David Schaffer
Originally from Boone, NC and a graduate of Georgetown University, David is now a second-year medical student at the University of North Carolina at Chapel Hill. He has a longstanding interest in Chinese language and culture, and hopes to combine these interests with his studies of medicine and public health.
As a Kean Fellow, David evaluated how crowdsourcing methods can increase community engagement and generate innovative public health interventions in South China. His other interests include teaching, tennis, and playing music.
Project: "Clinical Management of Serofast Syphilis Patients in South China"
June 1, 2015 - July 18, 2015
China
What does the Kean Fellowship mean to you?
The Kean Fellowship offered a chance to combine my studies in medicine and public health with a longstanding interest in Chinese culture, history and language. Without support as a Kean Fellow, my work in Guangzhou, China would not have been possible, and I am very grateful to have been part of a fellowship program that offered me the chance to research a unique topic in an equally unique part of the world.
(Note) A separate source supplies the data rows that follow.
(** A response without blocks, the end of a synchronisation. *)
Definition nothing_new : SyncUpResponse :=
  {| sy_Commits := []; sy_Fresh := None; sy_StrongAccuse := None; sy_More := false |}.
(** Only [p] answers. *)
Definition only (p i : Z) : list (option SyncUpResponse) := if i =? p then [Some nothing_new] else [None].

Lemma join_sync_only p i w s : ClusterSnapshot (w_cluster w) = Some s →
  join_sync o GetCommitedCnt getFederationAddress peers i (only p i) w =
    Ret (if bool_decide (i ∈ peers) && (i =? p) then SyncDone else SyncFailed) w.
Proof.
  intros Hs. unfold join_sync, only. destruct (bool_decide (i ∈ peers)); [|done].
  destruct (i =? p); [|done]. cbn [andb doJoinSyncUp]. unfold mbind at 1, go_bind at 1. cbn [gets].
  rewrite (bind_lift _ _ _ s); [done|by rewrite Hs].
Qed.
Lemma before_round_only p nodes w s fin cnt : ClusterSnapshot (w_cluster w) = Some s →
  p ∈ peers → p ≠ self → NoDup (Id <$> nodes) → fin ⊆ {[ p ]} →
  before_round (only p) nodes fin cnt w =
    Ret (Some (if bool_decide (p ∈ Id <$> nodes) then ({[ p ]}, cnt + 1) else (fin, cnt))) w.
Proof.
  intros Hs Hp Hself. revert fin cnt. induction nodes as [|n l IH]; intros fin cnt Hnd Hf.
  { done. }
  cbn [fmap list_fmap] in Hnd. apply NoDup_cons in Hnd as [Hni Hnd].
  cbn [Join.before_round fmap list_fmap].
  destruct (Id n =? self) eqn:Es; cbn [negb]; to_prop.
  { rewrite IH; [|done..]. rewrite (bool_decide_ext (p ∈ Id n :: (Id <$> l)) (p ∈ Id <$> l)); [done|].
    rewrite elem_of_cons. naive_solver. }
  destruct (decide (Id n = p)) as [E|E].
  - subst p. rewrite (bool_decide_eq_true_2 (Id n ∈ Id n :: (Id <$> l))); [|left].
    assert (∃ b : bool, (if bool_decide (Id n ∈ fin) then mret SyncDone
        else join_sync o GetCommitedCnt getFederationAddress peers (Id n) (only (Id n) (Id n))) w = Ret SyncDone w) as [_ Hr].
    { exists true. destruct (bool_decide (Id n ∈ fin)); [done|]. rewrite (join_sync_only _ _ _ s); [|done].
      by rewrite Z.eqb_refl bool_decide_eq_true_2. }
    rewrite (bind_Ret _ _ _ _ _ Hr). rewrite IH; [|done|]; [|set_solver].
    rewrite bool_decide_eq_false_2; [|done]. do 4 f_equal. set_solver.
  - rewrite (bind_Ret _ _ _ SyncFailed w).
    2:{ rewrite bool_decide_eq_false_2; [|set_solver]. rewrite (join_sync_only _ _ _ s); [|done].
        destruct (Z.eqb_spec (Id n) p); [done|]. by rewrite andb_false_r. }
    rewrite IH; [|done..]. rewrite (bool_decide_ext (p ∈ Id n :: (Id <$> l)) (p ∈ Id <$> l)); [done|].
    rewrite elem_of_cons. naive_solver.
Qed.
What do you anticipate learning?
My work in Guangzhou, China offered a glimpse of how medical and public health workers can impact developing regions in Southeast Asia. Working in a hospital in Guangzhou, I was able to see the clinical correlates of the large scale public health interventions we were working to implement--quickly recognizing the value of a public health campaign that, in other areas of the world, may have had no utility. The Chinese healthcare kindles a clinical atmosphere that shares few similarities with what I have experienced in an American hospital and medical school; with this experience in Guangzhou, I took away a sense of how my future work in China will need to not only account for the unique public health issues of the region, but also for the political and cultural details that shape everyday life in Chinese clinical settings. I am excited about continuing to narrow the scope of my interests in medicine and public health, and owe my gratitude to the Kean Fellowship program for helping me take a large step in that direction. I anticipate that my experience in Guangzhou, China will serve as a scaffold for my future research or clinical work in the next several years.
What interests you about tropical medicine and what problems are you interested in solving?
My current interests lie with understanding how community engagement can foster public health outcomes in developing regions. In Guangzhou, sexual health is ironically both a critical public health issue and a socially “uncomfortable” topic. My work seeks to evaluate how principles such as crowdsourcing or social entrepreneurship can engage individuals and organizations to recognize, discuss, or help solve health issues in their region. In my experience, tropical medicine connotes medical issues that are uniquely shaped by the sociocultural, political, and environmental factors of the endemic tropical area; my work thus far has sought to tackle these sociocultural factors influencing these public health issues; specifically, I hope that my future work will continue to help identify how crowdsourcing and social entrepreneurship can animate marginalized or disengaged populations to undertake public health challenges, generating community engagement and innovative public health solutions in the process. As only second year medical student, I am excited to continue research on my current project and see what future opportunities may let me contribute to tropical medicine and public health efforts in Southeast Asia.